Like, he voted for the LNP for the first time in 2019.
Metal worker, traditional Labor voter.
Should have, was like the ideal person that Morrison had in mind when he was thinking
of these, like, out of suburban, quiet Australians.
He's in the seat of Blair, which Pauline Hanson ran in in 1998 and got like 35% of the
primary vote.
So this was like one of the key seats along with like Parramatta and Kerrangamide in
Victoria where the Liberals thought to compensate for the teal seats, they'll flip
all these red seats um and then yeah guys like brad i messaged him the night before the election and i was
still sort of like what the fuck is going to happen tomorrow uh and i said mate who did you vote for
who did you end up voting for because when i spoke to him he was like fuck the liberals fuck labor
fuck the greens i don't know who i'm going to vote like i just don't know who i'm going to vote for
and so i messaged him night before election and he said um i'm voting for i voted for labor
so he did a he did a pre-pole and so what he said was which sort of took my breath away he was like
I voted for, I'm still worried that Labor are going to introduce new taxes.
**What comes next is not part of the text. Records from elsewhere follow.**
(* ===== verification/ReceiptRuns.v ===== *)
(** * Receipt store: running an operation

    [ready g m] is the store between two operations: files, generation and
    catalog all stand for the rows [m].  [runs T g m c Q] says what becomes of
    the contents when [c] runs from there under any answers of the
    environment: they go through steps of the receipt machine; after a value
    the store is ready again; after an error it is ready, or refuses every
    operation until it is reopened; and at a panic or a stop the disk still
    stands for the contents reached. *)

From Stdlib Require Import ZArith Lia String.
From stdpp Require Import base gmap list option numbers countable strings.
From S2P Require Import Prelude Contract ResultSize Redaction ReceiptLedger ReceiptStates.
From S2P Require Import ReceiptRows ReceiptCatalog ReceiptCatalogFacts ReceiptCatalogProps.
From S2P Require Import ReceiptRecords ReceiptStore ReceiptOps ReceiptRecovery.
From S2P Require Import ReceiptDisk ReceiptMachine ReceiptHoare.

Local Open Scope Z_scope.

Section Runs.
Context {C : ReceiptCodec} {R : RowCodec C} {L : RowCodecLaws C R}.


Notation Row := (StoredActiveReceiptV1 json_value).
Notation Entry := (CatalogEntry json_value).
Notation Catalog := (ReceiptCatalog json_value).
Notation Rows := (gmap digest Entry).
Implicit Types (m : Rows) (g : Z) (d : digest) (r : Row) (e p : Entry) (w : World).

(** The disk stands for the rows [m]. *)
Definition stands_for (m : Rows) (active : gmap digest (list Z)) (generation : list Z) : Prop :=
  ∃ g top, stored g top active m ∧ generation = generation_bytes g.
Definition holds (m : Rows) (w : World) : Prop := stands_for m (w_active w) (w_generation w).

Record ready (g : Z) (m : Rows) (w : World) : Prop := {
  rd_stored : stored g g (w_active w) m;
  rd_no_witness : no_witness (w_active w);
  rd_generation : w_generation w = generation_bytes g;
  rd_highwater : w_highwater w = g;
  rd_catalog : catalog_ok (w_catalog w);
  rd_records : cat_records (w_catalog w) = m;
  rd_available : cat_unavailable (w_catalog w) = false;
}.

(** The store refuses every operation; its disk stands for [m]. *)
Definition closed (m : Rows) (w : World) : Prop :=
  cat_unavailable (w_catalog w) = true ∧ holds m w.

Definition ends {A : Type} (m' : Rows) (Q : A → Z → Rows → Prop) (end_ : World * outcome A) : Prop :=
  match end_ with
  | (w', Done a) => ∃ g', ready g' m' w' ∧ Q a g' m'
  | (w', Refused _) => (∃ g', ready g' m' w') ∨ closed m' w'
  | (w', Panics) | (w', Stopped) => holds m' w'
  end.
Definition runs {A : Type} (T : Z * Z) (g : Z) (m : Rows) (c : M A) (Q : A → Z → Rows → Prop) : Prop :=
  ∀ w, ready g m w → ∃ evs m', receipt_trace evs m m' ∧ Forall (within T) evs ∧ ends m' Q (c w).
(** ... without a step: what it answers satisfies [φ]. *)
Definition reads {A : Type} (T : Z * Z) (g : Z) (m : Rows) (c : M A) (φ : A → Prop) : Prop :=
  runs T g m c (λ a g' m', g' = g ∧ m' = m ∧ φ a).

Lemma ready_holds g m w : ready g m w → holds m w.
Proof. intros Rd. exists g, g. split; [apply Rd|apply Rd]. Qed.
Lemma ready_same g m w w' : same_store w w' → ready g m w → ready g m w'.
Proof. intros (E1 & E2 & E3 & E4) []. split; by rewrite ?E1, ?E2, ?E3, ?E4. Qed.
Lemma holds_closed m w : holds m w → closed m (set_catalog (set_unavailable (w_catalog w)) w).
Proof. intros H. split; [done|exact H]. Qed.
Lemma ready_range g m w : ready g m w → 0 ≤ g ≤ u64_max.
Proof.
  intros Rd. split; [apply (st_generation _ _ _ _ (rd_stored _ _ _ Rd))|].
  apply (st_max _ _ _ _ (rd_stored _ _ _ Rd)).
Qed.

(** ** Rules *)

Section Rules.
Context {T : Z * Z} {A B : Type}.
Implicit Types (Q : A → Z → Rows → Prop).

Lemma runs_ret g m (a : A) Q : Q a g m → runs T g m (mret a) Q.
Proof. intros HQ w Rd. exists [], m. split; [constructor|]. split; [constructor|]. cbn. eauto. Qed.
Lemma runs_refuse g m error Q : runs T g m (refuse error) Q.
Proof. intros w Rd. exists [], m. split; [constructor|]. split; [constructor|]. cbn. eauto. Qed.
Lemma runs_panic g m Q : runs T g m panic Q.
Proof. intros w Rd. exists [], m. split; [constructor|]. split; [constructor|]. cbn. by eapply ready_holds. Qed.
Lemma runs_lift g m (x : result A ReceiptLedgerError) Q :
  (∀ a, x = Ok a → Q a g m) → runs T g m (lift x) Q.
Proof. intros HQ. destruct x; [apply runs_ret; auto|apply runs_refuse]. Qed.
Lemma runs_latch_error g m error Q : runs T g m (latch_error error) Q.
Proof.
  intros w Rd. exists [], m. split; [constructor|]. split; [constructor|]. cbn. right.
  eapply holds_closed, ready_holds, Rd.
Qed.
Lemma runs_bind g m (c : M A) (f : A → M B) Q (Q' : B → Z → Rows → Prop) :
  runs T g m c Q → (∀ a g' m', Q a g' m' → runs T g' m' (f a) Q') → runs T g m (c ≫= f) Q'.
Proof.
  intros Hc Hf w Rd. destruct (Hc w Rd) as (evs & m' & Htr & HT & He). unfold mbind, M_bind.
  destruct (c w) as [w' [a|e| |]]; [|by exists evs, m'..].
  destruct He as (g' & Rd' & HQ). destruct (Hf a g' m' HQ w' Rd') as (evs' & m2 & Htr' & HT' & He').
  exists (evs ++ evs'), m2. split; [by eapply trace_app|]. split; [by apply Forall_app|done].
Qed.
Lemma runs_read g m (c : M A) (f : A → M B) (φ : A → Prop) (Q' : B → Z → Rows → Prop) :
  reads T g m c φ → (∀ a, φ a → runs T g m (f a) Q') → runs T g m (c ≫= f) Q'.
Proof. intros Hc Hf. eapply runs_bind; [exact Hc|]. intros a g' m' (-> & -> & Ha). auto. Qed.
Lemma runs_conseq g m (c : M A) Q Q' :
  runs T g m c Q → (∀ a g' m', Q a g' m' → Q' a g' m') → runs T g m c Q'.
Proof.
  intros Hc HQ w Rd. destruct (Hc w Rd) as (evs & m' & Htr & HT & He). exists evs, m'.
  split_and!; [done..|]. unfold ends in *. destruct (c w) as [w' [a|e| |]]; naive_solver.
Qed.
Lemma runs_latched g m (c : M A) Q : runs T g m c Q → runs T g m (latched c) Q.
Proof.
  intros Hc w Rd. destruct (Hc w Rd) as (evs & m' & Htr & HT & He). exists evs, m'.
  split_and!; [done..|]. unfold latched, attempt, mbind, M_bind, ends in *.
  destruct (c w) as [w' [a|e| |]]; try done. right. apply holds_closed.
  destruct He as [[g' Rd']|[_ H]]; [by eapply ready_holds|done].
Qed.
Lemma runs_quiet g m (c : M A) : quiet c → reads T g m c (λ _, True).
Proof.
  intros Hq w Rd. exists [], m. split; [constructor|]. split; [constructor|]. specialize (Hq w).
  pose proof (ready_same g m _ _ Hq Rd) as Rd'. unfold ends.
  destruct (c w) as [w' [a|e| |]]; cbn in *; eauto using ready_holds.
Qed.
Lemma runs_range g m (c : M A) Q : (0 ≤ g ≤ u64_max → runs T g m c Q) → runs T g m c Q.
Proof. intros H w Rd. by apply H; [eapply ready_range|]. Qed.
Lemma runs_step_ready g m (c : M A) (a : World → A) (φ : A → Prop) :
  (∀ w, ready g m w → c w = (w, Done (a w)) ∧ φ (a w)) → reads T g m c φ.
Proof.
  intros Hc w Rd. exists [], m. split; [constructor|]. split; [constructor|]. destruct (Hc w Rd) as [-> Hφ].
  cbn. eauto.
Qed.
End Rules.

(** ** Reading *)

Context {T : Z * Z}.

Definition catalog_of (m : Rows) (c : Catalog) : Prop :=
  catalog_ok c ∧ cat_records c = m ∧ cat_unavailable c = false.
Lemma reads_catalog g m : reads T g m catalog (catalog_of m).
Proof. eapply runs_step_ready. intros w Rd. split; [reflexivity|]. split_and!; apply Rd. Qed.
Lemma reads_available g m : reads T g m available (λ _, True).
Proof.
  eapply runs_read; [apply reads_catalog|]. intros c (_ & _ & ->). by apply runs_ret.
Qed.
Lemma reads_generation g m : reads T g m generation_under_writer_lock (λ n, n = g).
Proof.
  unfold generation_under_writer_lock.
  eapply runs_read; [apply runs_quiet, quiet_verify|]. intros _ _.
  eapply runs_read; [apply runs_quiet, quiet_io|]. intros _ _.
  eapply runs_read with (φ := λ bs, bs = generation_bytes g ∧ 0 ≤ g ≤ u64_max).
  { eapply runs_step_ready. intros w Rd. split; [reflexivity|].
    split; [apply Rd|by eapply ready_range]. }
  intros bs [-> Hg]. rewrite generation_round_trip by done.
  eapply runs_read with (φ := λ v, v = g); [by apply runs_lift; intros v [= ->]|]. intros v ->.
  eapply runs_read; [apply runs_quiet, quiet_verify|]. intros _ _.
  eapply runs_read with (φ := λ h, h = g).
  { eapply runs_step_ready. intros w Rd. split; [reflexivity|]. apply Rd. }
  intros h ->. apply runs_ret. split_and!; [done|done|lia].
Qed.

(** An entry that was read from a file. *)
Definition read_from (d : digest) (e : Entry) : Prop :=
  ∃ bs, decode_active_record bs d = Ok e ∧ is_witness e = false.
(** ... and stands in the contents, with a sequence of a past mutation. *)
Definition found (g : Z) (m : Rows) (d : digest) (e : Entry) : Prop :=
  m !! d = Some (entry_without_result_body e) ∧ read_from d e
  ∧ (is_tombstone e = false → entry_sequence e ≤ g).

Lemma reads_record g m d :
  reads T g m (read_active_record d)
    (λ o, match o with Some e => found g m d e | None => m !! d = None end).
Proof.
  unfold read_active_record. eapply runs_read; [apply runs_quiet, quiet_io|]. intros _ _.
  eapply runs_read with (φ := λ act, stored g g act m ∧ no_witness act).
  { eapply runs_step_ready. intros w Rd. split; [reflexivity|]. split; apply Rd. }
  intros act [St Hnw]. destruct (act !! d) as [bs|] eqn:Hd.
  - destruct (st_file _ _ _ _ St d bs Hd) as (e & He & _). rewrite He.
    eapply runs_read with (φ := λ x, x = e); [by apply runs_lift; intros x [= ->]|]. intros x ->.
    assert (entry_at act d = Some e) as Hat by (apply entry_at_Some; eauto).
    apply runs_ret. split_and!; [done|done|]. split_and!.
    + eapply stored_plain; [done|done|]. by apply (Hnw d).
    + exists bs. split; [done|]. by apply (Hnw d).
    + by apply (st_bound _ _ _ _ St d).
  - apply runs_ret. split_and!; [done|done|]. by apply (st_none _ _ _ _ St).
Qed.
End Runs.

#[export] Hint Resolve runs_refuse runs_panic runs_latch_error : runs.
#[export] Hint Extern 1 (reads _ _ _ _ _) => unfold reads : runs.
#[export] Hint Extern 1 (runs _ _ _ (lift (Err _)) _) => apply runs_refuse : runs.

(** A step that only takes answers. *)
Ltac run_quiet :=
  eapply runs_read; [first [apply runs_latched|idtac]; apply runs_quiet; auto 10 with quiet|];
  intros _ _.

Section Reading.
Context {C : ReceiptCodec} {R : RowCodec C} {L : RowCodecLaws C R}.
Context {T : Z * Z}.

Notation Entry := (CatalogEntry json_value).
Notation Rows := (gmap digest Entry).
Implicit Types (m : Rows) (g : Z) (d : digest) (e p : Entry).

Lemma reads_entry g m d :
  reads T g m (read_entry_under_writer_lock d)
    (λ o, match o with Some e => found g m d e | None => m !! d = None end).
Proof.
  unfold read_entry_under_writer_lock.
  eapply runs_read; [apply reads_available|]. intros _ _. do 3 run_quiet.
  eapply runs_read; [apply runs_latched, reads_generation|]. intros before ->. run_quiet.
  eapply runs_read; [apply runs_latched, reads_record|]. intros o Ho. run_quiet.
  eapply runs_read; [apply runs_latched, reads_generation|]. intros after ->.
  rewrite Z.eqb_refl. cbn [negb]. do 3 run_quiet.
  eapply runs_read; [apply reads_catalog|]. intros c (_ & <- & _).
  destruct (cat_records c !! d) as [x|] eqn:Hx, o as [e|]; auto with runs.
  - destruct (entry_eq x e); [by apply runs_ret|auto with runs].
  - by apply runs_ret.
Qed.
Lemma reads_fence {A : Type} g m (inspect : ReceiptCatalog json_value → Z → A) :
  reads T g m (inspect_under_fence inspect) (λ a, ∃ c, catalog_of m c ∧ a = inspect c g).
Proof.
  unfold inspect_under_fence.
  eapply runs_read; [apply reads_available|]. intros _ _. do 3 run_quiet.
  eapply runs_read; [apply runs_latched, reads_generation|]. intros before ->. run_quiet.
  eapply runs_read; [apply reads_catalog|]. intros c Hc. run_quiet.
  eapply runs_read; [apply runs_latched, reads_generation|]. intros after ->.
  rewrite Z.eqb_refl. cbn [negb]. do 3 run_quiet. apply runs_ret. eauto.
Qed.
Lemma runs_reject {A : Type} g m (error : ReceiptLedgerError) (Q : A → Z → Rows → Prop) :
  runs T g m (reject_before_mutation error) Q.
Proof. unfold reject_before_mutation. do 2 run_quiet. apply runs_refuse. Qed.
Lemma reads_sequence g m : reads T g m next_sequence (λ s, s = g + 1 ∧ g + 1 ≤ u64_max).
Proof.
  unfold next_sequence.
  eapply runs_read; [apply runs_latched, reads_generation|]. intros n ->. apply runs_lift.
  intros s Hs. checked_result. done.
Qed.
Lemma reads_admission_sequence g m :
  reads T g m admission_sequence (λ s, s = g + 1 ∧ g + 1 ≤ u64_max).
Proof.
  unfold admission_sequence.
  eapply runs_read; [apply runs_latched, reads_generation|]. intros n ->.
  destruct (u64_checked_add g 1) eqn:Hs; [|apply runs_reject]. checked_result. by apply runs_ret.
Qed.
Lemma reads_open_row g m key :
  reads T g m (open_row key) (λ rows,
    found g m (receipt_key_digest key) rows.2 ∧ entry_eq rows.2 rows.1 = true
    ∧ row_key (ce_record rows.1) = key).
Proof.
  unfold open_row. eapply runs_read; [apply reads_available|]. intros _ _. run_quiet.
  eapply runs_read; [apply reads_catalog|]. intros c (_ & <- & _).
  eapply runs_read with (φ := λ x, cat_records c !! receipt_key_digest key = Some x).
  { apply runs_lift. intros x Hx. by checked_result. }
  intros x Hx. case_bool_decide as Hk; cbn [negb]; [|auto with runs].
  eapply runs_read; [apply reads_entry|]. intros o Ho.
  eapply runs_read with (φ := λ e, o = Some e).
  { apply runs_lift. intros e He. by checked_result. }
  intros e ->. destruct (entry_eq e x) eqn:Heq; cbn [negb]; [|auto with runs].
  apply runs_ret. split_and!; [done..|]. cbn. done.
Qed.
End Reading.
#[export] Hint Resolve runs_reject : runs.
Like that was the thing, the bad thought that he had about Labor, like this gut instinct.
But he was like, the Liberals have no vision for the country.
I'm actually, I'm hoping that Labor will do more for renewable energy and treat Aboriginal
people a bit better.
And this bloke, like, he's like big red-headed metal worker covered in tattoos.
He's like, if you wanted to try and pigeonhole people or stereotype them based on how they
appear, you'd think that he was going to be very sympathetic towards Morrison's sort of dog whistles
and all this different shit. And the blokey act. Yeah, exactly. Yeah, yeah. And so, but I think a lot of
these voters in 2019, especially in Queensland, where there were these massive swings against
Labor, a lot of it was economic anxiety. And then I think, uh, both sides of politics maybe
overestimated how much it was based on cultural issues or, uh, climate change and that sort of
but when Labor took some of the heat out of those issues
and really presented as a safe pair of hands on the economy,
they weren't going to increase taxes,
people felt a bit safer going back to them.
I had a friend who saw some of the Labor's internal polling
after the 2019 election,
and about six months before this election,
we sat down chatting about it, and he said,
look, on one perspective, you could say that,
Morrison is a master campaign strategist, right?
That is one way of interpreting 2019
because they are behind the whole time
and then on election day they sealed the deal.
The other interpretation you could have
is that the polls were wrong the whole time.
He was ahead the whole time
and then he just barely scraped through
and he's actually a terrible campaigner.
But less terrible than a genius.
To be fair, he had to beat a guy
who had a very ambitious and scary program.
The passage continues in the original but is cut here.